**Exercise goal:** In the entries below, find the line containing "Definition anchorPeak : string" and the line containing "let bumped := f_mul". Copy those two lines and everything between them exactly, and only that.

**Source material:**
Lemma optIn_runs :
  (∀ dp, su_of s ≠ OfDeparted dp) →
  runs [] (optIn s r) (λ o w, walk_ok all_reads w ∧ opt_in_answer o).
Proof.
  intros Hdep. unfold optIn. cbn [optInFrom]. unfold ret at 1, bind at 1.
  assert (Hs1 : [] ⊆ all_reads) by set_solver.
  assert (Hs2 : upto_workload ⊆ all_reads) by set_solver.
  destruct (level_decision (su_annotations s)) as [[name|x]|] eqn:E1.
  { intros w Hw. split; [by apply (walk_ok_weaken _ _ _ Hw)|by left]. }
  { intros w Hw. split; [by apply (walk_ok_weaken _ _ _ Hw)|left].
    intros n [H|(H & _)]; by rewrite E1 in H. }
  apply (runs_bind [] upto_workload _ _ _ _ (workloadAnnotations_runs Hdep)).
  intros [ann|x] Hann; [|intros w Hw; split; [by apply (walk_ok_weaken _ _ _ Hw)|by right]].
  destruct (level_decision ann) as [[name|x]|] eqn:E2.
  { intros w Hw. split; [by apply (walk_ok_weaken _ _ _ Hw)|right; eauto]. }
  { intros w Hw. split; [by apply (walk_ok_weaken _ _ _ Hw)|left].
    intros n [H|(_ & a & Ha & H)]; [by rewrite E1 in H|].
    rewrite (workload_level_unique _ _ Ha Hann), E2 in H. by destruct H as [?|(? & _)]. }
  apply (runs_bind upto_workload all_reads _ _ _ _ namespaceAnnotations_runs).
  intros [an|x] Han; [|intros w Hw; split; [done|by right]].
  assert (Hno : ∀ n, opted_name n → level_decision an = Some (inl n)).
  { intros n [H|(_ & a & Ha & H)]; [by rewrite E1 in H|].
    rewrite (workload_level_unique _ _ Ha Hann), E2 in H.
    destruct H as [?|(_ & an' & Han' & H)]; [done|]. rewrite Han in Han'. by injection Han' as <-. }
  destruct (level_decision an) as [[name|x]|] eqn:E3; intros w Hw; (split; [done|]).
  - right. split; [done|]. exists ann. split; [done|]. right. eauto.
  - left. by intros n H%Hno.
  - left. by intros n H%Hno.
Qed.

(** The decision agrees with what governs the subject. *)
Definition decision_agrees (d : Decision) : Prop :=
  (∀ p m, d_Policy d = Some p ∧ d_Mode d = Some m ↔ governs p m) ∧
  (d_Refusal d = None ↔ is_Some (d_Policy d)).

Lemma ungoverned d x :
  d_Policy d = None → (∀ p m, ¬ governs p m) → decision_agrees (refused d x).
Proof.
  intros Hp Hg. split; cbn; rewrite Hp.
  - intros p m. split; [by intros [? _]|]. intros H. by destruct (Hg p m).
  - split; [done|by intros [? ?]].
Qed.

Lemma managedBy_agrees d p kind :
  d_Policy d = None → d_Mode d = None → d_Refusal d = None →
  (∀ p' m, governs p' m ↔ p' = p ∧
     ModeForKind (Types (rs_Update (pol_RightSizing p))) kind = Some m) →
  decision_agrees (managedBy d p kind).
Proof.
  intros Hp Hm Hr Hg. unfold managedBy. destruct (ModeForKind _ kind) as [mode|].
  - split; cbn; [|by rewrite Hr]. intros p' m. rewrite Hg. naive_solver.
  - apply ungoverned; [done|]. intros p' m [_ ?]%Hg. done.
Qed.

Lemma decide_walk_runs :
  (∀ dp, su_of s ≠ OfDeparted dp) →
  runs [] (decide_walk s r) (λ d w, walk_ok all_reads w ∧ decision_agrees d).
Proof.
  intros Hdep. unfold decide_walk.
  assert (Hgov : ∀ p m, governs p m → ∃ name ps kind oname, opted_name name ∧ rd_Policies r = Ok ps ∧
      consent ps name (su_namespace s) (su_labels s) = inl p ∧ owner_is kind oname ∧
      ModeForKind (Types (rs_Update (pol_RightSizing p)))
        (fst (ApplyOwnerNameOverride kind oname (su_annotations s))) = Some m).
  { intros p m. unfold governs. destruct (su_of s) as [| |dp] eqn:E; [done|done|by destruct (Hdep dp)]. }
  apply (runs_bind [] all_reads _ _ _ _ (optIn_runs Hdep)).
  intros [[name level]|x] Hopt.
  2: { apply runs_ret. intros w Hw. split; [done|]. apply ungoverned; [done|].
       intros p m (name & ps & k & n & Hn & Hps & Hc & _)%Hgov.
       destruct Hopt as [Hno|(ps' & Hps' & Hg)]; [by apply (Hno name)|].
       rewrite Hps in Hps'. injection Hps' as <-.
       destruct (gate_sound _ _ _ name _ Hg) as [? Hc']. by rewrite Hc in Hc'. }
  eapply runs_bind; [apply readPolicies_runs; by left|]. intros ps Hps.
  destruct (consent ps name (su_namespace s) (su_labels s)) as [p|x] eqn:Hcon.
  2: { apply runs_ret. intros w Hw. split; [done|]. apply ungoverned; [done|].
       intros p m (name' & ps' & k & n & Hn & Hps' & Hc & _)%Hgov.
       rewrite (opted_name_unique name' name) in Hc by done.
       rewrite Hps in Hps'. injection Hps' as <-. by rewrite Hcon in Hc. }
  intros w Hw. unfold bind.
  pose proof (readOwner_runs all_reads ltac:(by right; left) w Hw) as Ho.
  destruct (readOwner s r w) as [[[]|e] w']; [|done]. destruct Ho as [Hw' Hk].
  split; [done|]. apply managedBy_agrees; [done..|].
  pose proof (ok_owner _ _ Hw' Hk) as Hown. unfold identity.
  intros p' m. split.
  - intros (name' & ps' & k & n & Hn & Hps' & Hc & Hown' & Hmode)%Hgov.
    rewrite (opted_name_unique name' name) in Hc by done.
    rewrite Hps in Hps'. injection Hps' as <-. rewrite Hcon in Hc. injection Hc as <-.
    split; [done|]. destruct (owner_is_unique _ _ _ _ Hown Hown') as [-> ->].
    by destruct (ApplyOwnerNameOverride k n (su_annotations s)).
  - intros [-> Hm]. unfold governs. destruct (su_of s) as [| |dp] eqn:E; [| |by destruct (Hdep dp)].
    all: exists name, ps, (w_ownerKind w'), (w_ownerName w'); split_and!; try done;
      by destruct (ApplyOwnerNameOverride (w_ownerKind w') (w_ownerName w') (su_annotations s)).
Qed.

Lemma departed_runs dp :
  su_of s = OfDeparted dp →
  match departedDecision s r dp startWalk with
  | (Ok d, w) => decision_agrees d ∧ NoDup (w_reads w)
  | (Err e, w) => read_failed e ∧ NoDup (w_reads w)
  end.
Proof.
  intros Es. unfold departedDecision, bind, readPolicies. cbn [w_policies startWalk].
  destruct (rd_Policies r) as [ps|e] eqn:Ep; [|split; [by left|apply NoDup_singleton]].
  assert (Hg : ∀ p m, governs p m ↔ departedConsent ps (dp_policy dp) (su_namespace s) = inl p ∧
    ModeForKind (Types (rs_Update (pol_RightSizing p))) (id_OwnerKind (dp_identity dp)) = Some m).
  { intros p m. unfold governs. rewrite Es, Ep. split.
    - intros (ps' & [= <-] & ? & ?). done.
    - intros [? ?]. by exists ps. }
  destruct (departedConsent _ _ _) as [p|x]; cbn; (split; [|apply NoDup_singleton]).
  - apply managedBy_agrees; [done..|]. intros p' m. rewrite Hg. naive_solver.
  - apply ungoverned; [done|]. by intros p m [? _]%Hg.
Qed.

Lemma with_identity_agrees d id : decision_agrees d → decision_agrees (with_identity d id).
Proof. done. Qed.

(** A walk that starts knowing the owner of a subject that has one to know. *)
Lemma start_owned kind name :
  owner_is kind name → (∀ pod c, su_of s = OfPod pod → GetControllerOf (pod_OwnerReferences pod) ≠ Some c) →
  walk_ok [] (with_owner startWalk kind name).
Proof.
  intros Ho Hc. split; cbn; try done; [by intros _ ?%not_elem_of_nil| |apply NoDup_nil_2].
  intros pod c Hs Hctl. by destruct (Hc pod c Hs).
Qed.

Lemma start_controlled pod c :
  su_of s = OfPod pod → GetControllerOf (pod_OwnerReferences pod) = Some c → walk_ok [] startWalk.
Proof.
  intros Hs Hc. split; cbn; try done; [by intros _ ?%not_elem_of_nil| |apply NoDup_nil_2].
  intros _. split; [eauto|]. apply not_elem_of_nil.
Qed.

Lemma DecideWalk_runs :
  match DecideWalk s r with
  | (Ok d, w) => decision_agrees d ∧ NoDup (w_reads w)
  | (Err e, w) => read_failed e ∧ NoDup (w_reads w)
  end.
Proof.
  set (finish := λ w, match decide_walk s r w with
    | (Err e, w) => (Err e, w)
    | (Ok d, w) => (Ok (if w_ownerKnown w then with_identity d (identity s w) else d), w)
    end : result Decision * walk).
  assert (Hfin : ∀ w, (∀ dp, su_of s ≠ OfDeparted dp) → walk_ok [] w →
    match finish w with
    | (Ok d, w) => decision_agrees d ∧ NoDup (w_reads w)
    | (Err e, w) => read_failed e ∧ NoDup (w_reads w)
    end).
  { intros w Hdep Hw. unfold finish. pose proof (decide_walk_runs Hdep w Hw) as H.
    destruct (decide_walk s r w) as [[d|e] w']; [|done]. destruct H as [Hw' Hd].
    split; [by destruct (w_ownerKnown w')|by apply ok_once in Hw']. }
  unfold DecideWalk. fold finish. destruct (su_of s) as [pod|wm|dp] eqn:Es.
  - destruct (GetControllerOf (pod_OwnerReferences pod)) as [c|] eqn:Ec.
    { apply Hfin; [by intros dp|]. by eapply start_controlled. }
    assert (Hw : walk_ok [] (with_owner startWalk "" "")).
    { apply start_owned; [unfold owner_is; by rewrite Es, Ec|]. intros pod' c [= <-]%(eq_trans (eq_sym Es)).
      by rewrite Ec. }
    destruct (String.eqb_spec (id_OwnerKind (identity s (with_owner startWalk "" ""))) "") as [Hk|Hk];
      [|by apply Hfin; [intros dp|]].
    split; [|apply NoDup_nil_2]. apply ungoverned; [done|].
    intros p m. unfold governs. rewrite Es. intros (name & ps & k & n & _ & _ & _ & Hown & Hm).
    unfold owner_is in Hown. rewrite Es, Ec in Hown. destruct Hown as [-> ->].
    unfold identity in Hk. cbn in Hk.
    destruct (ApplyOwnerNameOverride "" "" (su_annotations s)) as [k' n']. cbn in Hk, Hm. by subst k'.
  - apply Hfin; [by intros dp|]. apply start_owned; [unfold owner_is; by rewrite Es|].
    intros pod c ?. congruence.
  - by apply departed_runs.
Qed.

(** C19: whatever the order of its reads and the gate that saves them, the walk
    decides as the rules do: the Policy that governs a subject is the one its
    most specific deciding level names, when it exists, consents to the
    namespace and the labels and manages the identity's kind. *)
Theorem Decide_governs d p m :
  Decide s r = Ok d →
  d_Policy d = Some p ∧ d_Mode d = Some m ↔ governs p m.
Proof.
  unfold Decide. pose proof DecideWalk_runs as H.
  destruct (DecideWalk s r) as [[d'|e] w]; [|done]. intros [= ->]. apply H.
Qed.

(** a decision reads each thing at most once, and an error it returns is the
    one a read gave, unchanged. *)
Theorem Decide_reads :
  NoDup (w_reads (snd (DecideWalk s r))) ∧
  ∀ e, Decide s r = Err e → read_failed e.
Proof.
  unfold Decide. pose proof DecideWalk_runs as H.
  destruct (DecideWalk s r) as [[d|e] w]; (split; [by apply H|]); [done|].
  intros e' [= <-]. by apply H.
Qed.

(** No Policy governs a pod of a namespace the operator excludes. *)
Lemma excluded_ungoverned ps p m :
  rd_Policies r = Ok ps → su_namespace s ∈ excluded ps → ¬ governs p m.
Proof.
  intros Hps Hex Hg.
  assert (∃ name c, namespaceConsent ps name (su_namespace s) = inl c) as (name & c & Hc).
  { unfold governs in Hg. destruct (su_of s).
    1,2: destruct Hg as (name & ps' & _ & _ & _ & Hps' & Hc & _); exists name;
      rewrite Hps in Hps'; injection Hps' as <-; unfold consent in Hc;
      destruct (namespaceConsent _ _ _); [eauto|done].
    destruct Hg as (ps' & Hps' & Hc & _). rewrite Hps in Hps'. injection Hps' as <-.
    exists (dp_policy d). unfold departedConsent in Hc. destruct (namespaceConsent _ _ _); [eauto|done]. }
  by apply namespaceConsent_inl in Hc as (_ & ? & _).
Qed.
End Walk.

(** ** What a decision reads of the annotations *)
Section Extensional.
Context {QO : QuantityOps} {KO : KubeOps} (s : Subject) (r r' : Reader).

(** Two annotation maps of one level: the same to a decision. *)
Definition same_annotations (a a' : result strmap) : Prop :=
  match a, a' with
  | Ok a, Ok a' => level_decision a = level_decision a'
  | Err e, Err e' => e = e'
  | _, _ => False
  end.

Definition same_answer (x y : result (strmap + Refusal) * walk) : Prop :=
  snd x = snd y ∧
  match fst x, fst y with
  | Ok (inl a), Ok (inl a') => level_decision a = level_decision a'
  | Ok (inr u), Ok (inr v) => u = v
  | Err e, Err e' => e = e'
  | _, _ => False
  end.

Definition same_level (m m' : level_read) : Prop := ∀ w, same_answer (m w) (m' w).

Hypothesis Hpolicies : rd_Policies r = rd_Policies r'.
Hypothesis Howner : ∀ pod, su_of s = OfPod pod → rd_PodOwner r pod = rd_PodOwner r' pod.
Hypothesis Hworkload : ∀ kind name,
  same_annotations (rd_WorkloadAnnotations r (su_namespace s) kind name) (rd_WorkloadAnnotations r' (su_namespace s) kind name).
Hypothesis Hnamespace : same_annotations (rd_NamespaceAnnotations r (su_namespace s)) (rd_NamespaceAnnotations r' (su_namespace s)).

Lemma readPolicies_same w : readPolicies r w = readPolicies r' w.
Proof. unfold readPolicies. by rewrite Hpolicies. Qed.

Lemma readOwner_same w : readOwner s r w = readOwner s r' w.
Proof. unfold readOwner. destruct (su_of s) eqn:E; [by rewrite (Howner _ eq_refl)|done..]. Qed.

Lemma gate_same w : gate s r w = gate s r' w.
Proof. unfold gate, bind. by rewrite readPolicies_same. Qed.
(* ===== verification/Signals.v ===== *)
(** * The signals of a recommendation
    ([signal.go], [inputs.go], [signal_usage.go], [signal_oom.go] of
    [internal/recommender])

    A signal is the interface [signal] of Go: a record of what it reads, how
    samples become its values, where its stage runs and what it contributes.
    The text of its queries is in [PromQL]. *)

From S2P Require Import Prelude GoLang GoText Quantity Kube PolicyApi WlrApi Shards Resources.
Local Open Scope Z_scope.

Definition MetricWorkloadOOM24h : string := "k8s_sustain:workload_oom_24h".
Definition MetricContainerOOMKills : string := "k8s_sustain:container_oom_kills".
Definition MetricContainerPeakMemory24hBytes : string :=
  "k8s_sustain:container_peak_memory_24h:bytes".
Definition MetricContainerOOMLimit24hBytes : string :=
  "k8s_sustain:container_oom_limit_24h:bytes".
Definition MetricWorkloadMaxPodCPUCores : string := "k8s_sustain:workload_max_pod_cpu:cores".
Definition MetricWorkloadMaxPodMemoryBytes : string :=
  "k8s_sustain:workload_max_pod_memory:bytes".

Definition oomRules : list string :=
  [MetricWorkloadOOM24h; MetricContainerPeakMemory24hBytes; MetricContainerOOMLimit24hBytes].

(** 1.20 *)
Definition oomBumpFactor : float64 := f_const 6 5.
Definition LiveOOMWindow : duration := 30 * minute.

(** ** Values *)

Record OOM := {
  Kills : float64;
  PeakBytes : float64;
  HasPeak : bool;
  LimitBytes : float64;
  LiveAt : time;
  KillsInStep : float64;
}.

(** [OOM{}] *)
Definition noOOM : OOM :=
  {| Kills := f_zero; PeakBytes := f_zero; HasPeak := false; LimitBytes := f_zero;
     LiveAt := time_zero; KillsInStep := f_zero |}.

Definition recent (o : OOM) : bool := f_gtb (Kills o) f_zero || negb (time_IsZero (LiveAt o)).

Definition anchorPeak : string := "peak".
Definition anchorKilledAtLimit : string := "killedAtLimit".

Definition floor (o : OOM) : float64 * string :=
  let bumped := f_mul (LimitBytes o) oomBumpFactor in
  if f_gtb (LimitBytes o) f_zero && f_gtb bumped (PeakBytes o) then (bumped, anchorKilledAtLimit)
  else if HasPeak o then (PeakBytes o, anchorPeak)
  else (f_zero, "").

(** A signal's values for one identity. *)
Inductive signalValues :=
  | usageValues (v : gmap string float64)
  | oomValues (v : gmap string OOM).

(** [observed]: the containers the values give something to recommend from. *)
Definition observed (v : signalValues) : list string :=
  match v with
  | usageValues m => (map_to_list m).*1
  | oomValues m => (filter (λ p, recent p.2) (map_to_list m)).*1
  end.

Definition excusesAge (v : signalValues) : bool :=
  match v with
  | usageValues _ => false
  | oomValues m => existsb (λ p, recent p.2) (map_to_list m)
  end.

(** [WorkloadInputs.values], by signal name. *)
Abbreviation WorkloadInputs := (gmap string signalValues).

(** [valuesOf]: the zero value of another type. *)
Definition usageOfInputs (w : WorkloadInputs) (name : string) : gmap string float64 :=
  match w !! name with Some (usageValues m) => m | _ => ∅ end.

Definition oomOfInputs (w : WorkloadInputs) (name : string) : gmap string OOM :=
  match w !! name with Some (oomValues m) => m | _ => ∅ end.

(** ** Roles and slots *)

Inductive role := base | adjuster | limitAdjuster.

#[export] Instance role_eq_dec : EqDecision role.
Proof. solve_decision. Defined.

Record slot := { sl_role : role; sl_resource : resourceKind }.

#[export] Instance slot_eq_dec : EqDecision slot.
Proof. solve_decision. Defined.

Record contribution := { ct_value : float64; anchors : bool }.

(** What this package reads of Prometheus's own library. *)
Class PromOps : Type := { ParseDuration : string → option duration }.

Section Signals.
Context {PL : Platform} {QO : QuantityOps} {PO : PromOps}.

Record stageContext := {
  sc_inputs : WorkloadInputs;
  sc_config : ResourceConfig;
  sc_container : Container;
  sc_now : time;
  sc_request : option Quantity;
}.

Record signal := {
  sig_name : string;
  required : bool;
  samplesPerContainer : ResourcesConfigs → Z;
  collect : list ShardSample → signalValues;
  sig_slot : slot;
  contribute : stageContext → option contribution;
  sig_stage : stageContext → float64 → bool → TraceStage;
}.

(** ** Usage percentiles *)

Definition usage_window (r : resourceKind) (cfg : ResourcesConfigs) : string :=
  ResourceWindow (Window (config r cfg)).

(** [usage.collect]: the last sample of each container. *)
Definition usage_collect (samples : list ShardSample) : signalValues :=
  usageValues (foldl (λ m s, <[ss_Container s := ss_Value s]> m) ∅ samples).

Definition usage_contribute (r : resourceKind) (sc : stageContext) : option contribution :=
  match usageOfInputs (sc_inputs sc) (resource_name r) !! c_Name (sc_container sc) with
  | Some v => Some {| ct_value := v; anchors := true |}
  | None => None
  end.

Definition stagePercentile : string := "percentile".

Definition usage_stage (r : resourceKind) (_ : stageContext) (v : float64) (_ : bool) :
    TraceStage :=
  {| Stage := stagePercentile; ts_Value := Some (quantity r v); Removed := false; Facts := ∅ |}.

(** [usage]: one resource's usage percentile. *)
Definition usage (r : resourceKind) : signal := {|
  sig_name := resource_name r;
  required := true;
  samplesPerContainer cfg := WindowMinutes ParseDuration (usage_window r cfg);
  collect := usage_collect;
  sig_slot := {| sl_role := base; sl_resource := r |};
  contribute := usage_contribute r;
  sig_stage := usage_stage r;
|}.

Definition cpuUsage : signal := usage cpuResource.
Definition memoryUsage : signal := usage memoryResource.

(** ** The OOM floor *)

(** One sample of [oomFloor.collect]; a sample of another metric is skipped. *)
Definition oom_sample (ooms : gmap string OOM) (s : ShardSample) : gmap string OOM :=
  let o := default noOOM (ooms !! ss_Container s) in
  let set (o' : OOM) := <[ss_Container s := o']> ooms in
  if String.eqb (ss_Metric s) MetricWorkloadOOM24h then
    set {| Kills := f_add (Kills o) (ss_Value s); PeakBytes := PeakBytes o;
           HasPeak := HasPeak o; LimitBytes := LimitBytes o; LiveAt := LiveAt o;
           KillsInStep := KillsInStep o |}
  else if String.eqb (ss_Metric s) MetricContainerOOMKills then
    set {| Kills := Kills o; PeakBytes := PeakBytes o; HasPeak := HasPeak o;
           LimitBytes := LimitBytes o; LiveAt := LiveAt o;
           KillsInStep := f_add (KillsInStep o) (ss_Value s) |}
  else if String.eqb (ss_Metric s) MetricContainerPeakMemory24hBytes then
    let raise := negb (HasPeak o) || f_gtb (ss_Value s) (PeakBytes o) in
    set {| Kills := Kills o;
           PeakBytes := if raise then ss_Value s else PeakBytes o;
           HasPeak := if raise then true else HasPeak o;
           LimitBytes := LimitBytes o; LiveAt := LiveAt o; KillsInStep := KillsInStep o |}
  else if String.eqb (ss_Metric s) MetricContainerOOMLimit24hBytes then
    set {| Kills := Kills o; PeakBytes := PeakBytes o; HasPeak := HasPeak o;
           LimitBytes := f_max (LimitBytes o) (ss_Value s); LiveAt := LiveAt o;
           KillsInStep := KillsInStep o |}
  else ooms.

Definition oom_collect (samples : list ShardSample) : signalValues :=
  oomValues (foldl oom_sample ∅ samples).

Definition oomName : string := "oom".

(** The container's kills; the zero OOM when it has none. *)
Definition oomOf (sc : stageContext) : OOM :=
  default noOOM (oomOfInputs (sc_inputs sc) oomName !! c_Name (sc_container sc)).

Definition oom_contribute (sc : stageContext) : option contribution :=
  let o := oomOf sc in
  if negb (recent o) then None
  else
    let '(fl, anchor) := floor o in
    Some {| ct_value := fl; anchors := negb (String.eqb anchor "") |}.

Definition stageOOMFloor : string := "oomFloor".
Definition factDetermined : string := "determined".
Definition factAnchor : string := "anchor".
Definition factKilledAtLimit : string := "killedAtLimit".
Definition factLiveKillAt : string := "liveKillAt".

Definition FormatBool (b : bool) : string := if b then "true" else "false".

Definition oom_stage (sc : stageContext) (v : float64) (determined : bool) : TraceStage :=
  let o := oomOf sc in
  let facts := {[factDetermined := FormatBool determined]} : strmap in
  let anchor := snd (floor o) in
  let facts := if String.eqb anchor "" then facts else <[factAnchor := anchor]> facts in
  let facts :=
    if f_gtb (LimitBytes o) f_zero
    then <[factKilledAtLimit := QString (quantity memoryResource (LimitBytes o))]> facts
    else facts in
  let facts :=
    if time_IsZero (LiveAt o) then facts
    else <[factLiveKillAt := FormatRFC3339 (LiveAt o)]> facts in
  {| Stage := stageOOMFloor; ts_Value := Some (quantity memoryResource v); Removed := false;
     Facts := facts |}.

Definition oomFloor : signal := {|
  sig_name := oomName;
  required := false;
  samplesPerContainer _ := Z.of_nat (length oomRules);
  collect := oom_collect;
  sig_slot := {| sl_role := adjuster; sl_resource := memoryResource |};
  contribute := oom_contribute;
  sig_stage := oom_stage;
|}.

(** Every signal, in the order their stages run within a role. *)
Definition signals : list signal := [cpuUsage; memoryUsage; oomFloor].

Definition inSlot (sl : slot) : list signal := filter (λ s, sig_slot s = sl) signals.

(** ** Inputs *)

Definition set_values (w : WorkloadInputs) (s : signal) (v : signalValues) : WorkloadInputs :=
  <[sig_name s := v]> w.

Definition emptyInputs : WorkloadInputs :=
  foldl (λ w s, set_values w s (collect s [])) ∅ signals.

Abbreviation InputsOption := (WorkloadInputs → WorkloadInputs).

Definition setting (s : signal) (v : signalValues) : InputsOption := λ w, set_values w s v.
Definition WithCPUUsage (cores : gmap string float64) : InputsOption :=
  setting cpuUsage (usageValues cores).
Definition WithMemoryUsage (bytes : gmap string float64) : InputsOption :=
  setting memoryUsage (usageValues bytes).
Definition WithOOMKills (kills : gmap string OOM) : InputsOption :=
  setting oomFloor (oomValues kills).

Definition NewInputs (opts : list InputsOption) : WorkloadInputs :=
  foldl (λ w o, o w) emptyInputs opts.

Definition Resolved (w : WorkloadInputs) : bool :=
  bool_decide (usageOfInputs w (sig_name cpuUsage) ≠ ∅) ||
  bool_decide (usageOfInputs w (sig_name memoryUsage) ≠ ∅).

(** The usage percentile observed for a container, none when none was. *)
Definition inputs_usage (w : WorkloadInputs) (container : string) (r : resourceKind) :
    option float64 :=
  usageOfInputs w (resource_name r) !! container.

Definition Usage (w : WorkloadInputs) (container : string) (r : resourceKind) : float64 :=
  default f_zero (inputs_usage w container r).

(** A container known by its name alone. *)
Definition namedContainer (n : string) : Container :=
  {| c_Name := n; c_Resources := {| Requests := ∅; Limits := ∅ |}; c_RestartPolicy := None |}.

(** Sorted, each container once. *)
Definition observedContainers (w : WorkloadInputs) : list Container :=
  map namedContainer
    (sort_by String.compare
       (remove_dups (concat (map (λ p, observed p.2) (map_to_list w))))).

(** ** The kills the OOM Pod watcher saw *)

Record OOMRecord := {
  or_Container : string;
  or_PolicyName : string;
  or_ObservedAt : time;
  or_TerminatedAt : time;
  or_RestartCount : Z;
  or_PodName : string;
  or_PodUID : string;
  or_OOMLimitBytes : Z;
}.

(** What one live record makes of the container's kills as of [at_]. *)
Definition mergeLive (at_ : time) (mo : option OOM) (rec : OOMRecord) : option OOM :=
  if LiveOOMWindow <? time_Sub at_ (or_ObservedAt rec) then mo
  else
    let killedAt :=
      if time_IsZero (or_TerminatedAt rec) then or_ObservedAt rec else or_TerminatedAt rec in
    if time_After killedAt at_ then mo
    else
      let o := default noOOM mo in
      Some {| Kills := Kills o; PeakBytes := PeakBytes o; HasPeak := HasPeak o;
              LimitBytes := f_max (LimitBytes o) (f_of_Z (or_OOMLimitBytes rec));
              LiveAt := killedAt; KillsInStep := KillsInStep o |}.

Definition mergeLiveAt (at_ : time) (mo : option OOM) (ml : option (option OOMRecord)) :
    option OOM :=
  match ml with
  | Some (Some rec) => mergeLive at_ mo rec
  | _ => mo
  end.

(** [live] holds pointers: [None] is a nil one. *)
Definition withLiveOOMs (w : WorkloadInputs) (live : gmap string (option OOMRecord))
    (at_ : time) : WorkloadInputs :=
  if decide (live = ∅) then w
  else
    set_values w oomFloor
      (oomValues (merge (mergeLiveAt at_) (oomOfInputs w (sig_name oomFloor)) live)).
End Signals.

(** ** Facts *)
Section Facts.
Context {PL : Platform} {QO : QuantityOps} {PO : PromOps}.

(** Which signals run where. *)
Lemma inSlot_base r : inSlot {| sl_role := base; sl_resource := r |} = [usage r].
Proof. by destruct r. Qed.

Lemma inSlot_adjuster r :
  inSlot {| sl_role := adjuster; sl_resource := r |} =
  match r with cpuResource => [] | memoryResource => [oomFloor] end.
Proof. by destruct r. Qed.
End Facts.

**Answer box:**
Definition anchorPeak : string := "peak".
Definition anchorKilledAtLimit : string := "killedAtLimit".

Definition floor (o : OOM) : float64 * string :=
  let bumped := f_mul (LimitBytes o) oomBumpFactor in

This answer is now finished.